Quick homemade thin pizza crust (30 minutes + baking time):

Use 00 flour (or bread flour, or even white flour)  you want to mix it at about 60%.  When baking flour we use WEIGHT and not VOLUME. 

165 grams of flour
100 grams of water

5 grams of yeast
5 grams of sugar

5 grams of salt
5 grams of olive oil

The yeast, sugar, salt, and olive oil are probably not necessary, but I use them anyway.

Prep your toppins (not in the scope of this post) and start preheating your oven to its max temp.  Shred your cheese now.
You will need a good sized round pizza baking sheet,  I don't use a stone.  I still get good results.  It doesn't really need to be round, but it needs one "flat" surface.

1) Weigh the water out into a bowl.  Use a scale and measure weight.  You want 100g.  Be accurate with this measurement.
2) Add the sugar.  About 5 grams.  Stir the water gently until all sugar is dissolved.
3) Add the yeast.  About 5 grams again.  Also stir this gently.  Wait about 5 minutes for yeast to activate.
4) Add the olive oil.  About 5 grams.  This is for flavor only.  It can make it harder for the next step.
5) Add the flour and  knead it for about 7 minutes in a stand mixer (or by hand, but I can't help you there.  Get the cheap stand mixer).

The dough at this point should have a very smooth surface and be fairly "thick"  It should want to stick to itself more than anything else.

Form up a dough ball.  Be sure to close the bottom off well by a squeezing twisting motion.  Allow the dough ball to rest for about 10 minutes.  It should be covered with plastic, an inverted bowl, or something.

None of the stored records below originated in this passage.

(* ===== verification/Loops.v ===== *)
(** Counted loops over a state: [for (i = a; i < n; ++i)] and
    [for (i = n; i-- > 0;)], their induction principles and congruences. *)

From Stdlib Require Import ZArith Lia.
From stdpp Require Import base tactics list numbers.
From S2P Require Import Prelude.

Local Open Scope Z_scope.

(** ** Counted loops *)

(** [for (i = a; i < n; ++i)] and [for (i = n; i-- > 0;)] over a state. *)
Fixpoint for_n {S : Type} (k : nat) (a : Z) (body : Z -> S -> S) (s : S) : S :=
  match k with O => s | Datatypes.S k' => for_n k' (a + 1) body (body a s) end.

Definition for_range {S : Type} (a n : Z) (body : Z -> S -> S) (s : S) : S := for_n (Z.to_nat (n - a)) a body s.

Fixpoint down_n {S : Type} (k : nat) (body : Z -> S -> S) (s : S) : S :=
  match k with O => s | Datatypes.S k' => down_n k' body (body (Z.of_nat k') s) end.

Definition for_down {S : Type} (n : Z) (body : Z -> S -> S) (s : S) : S := down_n (Z.to_nat n) body s.

Lemma range_ind (P : Z -> Prop) a n :
  a <= n -> P a -> (forall i, a <= i < n -> P i -> P (i + 1)) -> P n.
Proof.
  intros Hn Ha Hs. replace n with (a + (n - a)) by lia.
  assert (H : forall k, 0 <= k -> k <= n - a -> P (a + k)); [|apply H; lia].
  apply (natlike_ind (fun k => k <= n - a -> P (a + k))); [by rewrite Z.add_0_r|].
  intros k Hk IH Hle. replace (a + Z.succ k) with (a + k + 1) by lia. apply Hs; [lia|]. apply IH. lia.
Qed.

Lemma down_ind (P : Z -> Prop) n : 0 <= n -> P n -> (forall i, 0 <= i < n -> P (i + 1) -> P i) -> P 0.
Proof.
  intros Hn H0 Hs. enough (P (n - n)) by (by replace 0 with (n - n) by lia).
  apply (range_ind (fun k => P (n - k)) 0); [lia|by rewrite Z.sub_0_r|].
  intros i Hi HP. apply Hs; [lia|]. by replace (n - (i + 1) + 1) with (n - i) by lia.
Qed.

Lemma for_n_ind {S} (P : Z -> S -> Prop) (body : Z -> S -> S) k a s :
  P a s -> (forall i t, a <= i < a + Z.of_nat k -> P i t -> P (i + 1) (body i t)) ->
  P (a + Z.of_nat k) (for_n k a body s).
Proof.
  revert a s. induction k as [|k IH]; intros a s Ha Hs; cbn [for_n]; [by rewrite Z.add_0_r|].
  replace (a + Z.of_nat (Datatypes.S k)) with (a + 1 + Z.of_nat k) by lia.
  apply IH; [apply Hs; [lia|done]|]. intros i t Hi. apply Hs. lia.
Qed.

Lemma for_range_ind {S} (P : Z -> S -> Prop) (body : Z -> S -> S) a n s :
  a <= n -> P a s -> (forall i t, a <= i < n -> P i t -> P (i + 1) (body i t)) -> P n (for_range a n body s).
Proof.
  intros Hn Ha Hs. unfold for_range. pose proof (for_n_ind P body (Z.to_nat (n - a)) a s Ha) as H.
  replace (a + Z.of_nat (Z.to_nat (n - a))) with n in H by lia. by apply H.
Qed.

Lemma for_down_ind {S} (P : Z -> S -> Prop) (body : Z -> S -> S) n s :
  0 <= n -> P n s -> (forall i t, 0 <= i < n -> P (i + 1) t -> P i (body i t)) -> P 0 (for_down n body s).
Proof.
  intros Hn Ha Hs. unfold for_down. assert (H : forall k t, Z.of_nat k <= n -> P (Z.of_nat k) t -> P 0 (down_n k body t)).
  { induction k as [|k IH]; intros t Hk Ht; cbn [down_n]; [done|]. apply IH; [lia|]. apply Hs; [lia|].
    by replace (Z.of_nat k + 1) with (Z.of_nat (Datatypes.S k)) by lia. }
  apply H; [lia|]. by rewrite Z2Nat.id.
Qed.

Lemma for_n_snoc {S} (body : Z -> S -> S) k a s :
  for_n (Datatypes.S k) a body s = body (a + Z.of_nat k) (for_n k a body s).
Proof.
  revert a s. induction k as [|k IH]; intros a s; [cbn; by rewrite Z.add_0_r|].
  change (for_n (Datatypes.S (Datatypes.S k)) a body s) with (for_n (Datatypes.S k) (a + 1) body (body a s)).
  rewrite IH. cbn [for_n]. f_equal. lia.
Qed.

Lemma for_range_snoc {S} (body : Z -> S -> S) a n s :
  a <= n -> for_range a (n + 1) body s = body n (for_range a n body s).
Proof.
  intros Hn. unfold for_range. replace (Z.to_nat (n + 1 - a)) with (Datatypes.S (Z.to_nat (n - a))) by lia.
  rewrite for_n_snoc. f_equal. lia.
Qed.

Lemma for_range_empty {S} (body : Z -> S -> S) a n s : n <= a -> for_range a n body s = s.
Proof. intros Hn. unfold for_range. by replace (Z.to_nat (n - a)) with O by lia. Qed.

(** A loop commutes with a map of its states that each pass commutes with. *)
Lemma for_range_hom {S T} (g : S -> T) (b1 : Z -> S -> S) (b2 : Z -> T -> T) a n s :
  (forall i t, a <= i < n -> b2 i (g t) = g (b1 i t)) -> for_range a n b2 (g s) = g (for_range a n b1 s).
Proof.
  intros H. destruct (Z.le_gt_cases a n) as [Hn|]; [|by rewrite !for_range_empty by lia].
  apply (for_range_ind (fun i t => for_range a i b2 (g s) = g t) b1 a n s Hn); [by rewrite for_range_empty|].
  intros i t Hi E. rewrite for_range_snoc, E by lia. by apply H.
Qed.

Lemma for_down_hom {S T} (g : S -> T) (b1 : Z -> S -> S) (b2 : Z -> T -> T) n s :
  (forall i t, 0 <= i < n -> b2 i (g t) = g (b1 i t)) -> for_down n b2 (g s) = g (for_down n b1 s).
Proof.
  intros H. unfold for_down. assert (Hk : forall k t, Z.of_nat k <= n -> down_n k b2 (g t) = g (down_n k b1 t)).
  { induction k as [|k IH]; intros t Hk; cbn [down_n]; [done|]. rewrite H by lia. apply IH. lia. }
  destruct (Z.le_gt_cases 0 n); [apply Hk; lia|by replace (Z.to_nat n) with O by lia].
Qed.

Lemma for_range_ext {S} (b1 b2 : Z -> S -> S) a n s :
  (forall i t, a <= i < n -> b1 i t = b2 i t) -> for_range a n b1 s = for_range a n b2 s.
Proof.
  intros H. destruct (Z.le_gt_cases a n) as [Hn|]; [|by rewrite !for_range_empty by lia].
  apply (for_range_ind (fun i t => t = for_range a i b2 s) b1 a n s Hn); [by rewrite for_range_empty|].
  intros i t Hi ->. rewrite for_range_snoc by lia. by apply H.
Qed.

Take your cookie sheet and flip it over.  You will be cooking your pizza on the "bottom of the cookie sheet".   Put a light coat of olive oil on the surface you will use for baking.
Using a dusting of flour, take a rolling pin and roll the flour out into about 12 inches.  The reason you want flip over the cookie sheet is it makes it much easier to roll the dough with the rolling pin.  The dough should be about 1/8th inch thick.

You oven should be just about ready. 

Put your sauce on the dough.  Don't add toppings or cheese yet. 

If you're using an analogue oven, turn the dial just enough to get the oven to "cycle."  If using a digital oven, maybe start it at 455F and bump it to 500F just before this step.  The idea is to get the element to turn on.

(This step should happen right around the 30 minute mark)

Put the pizza dough on the bottom shelf of your oven as close to the bottom element as possible.  Heat the pizza for 5-7 minutes.  You're just trying to get the crust to cook and trying to cook off some of the extra moisture from the sauce.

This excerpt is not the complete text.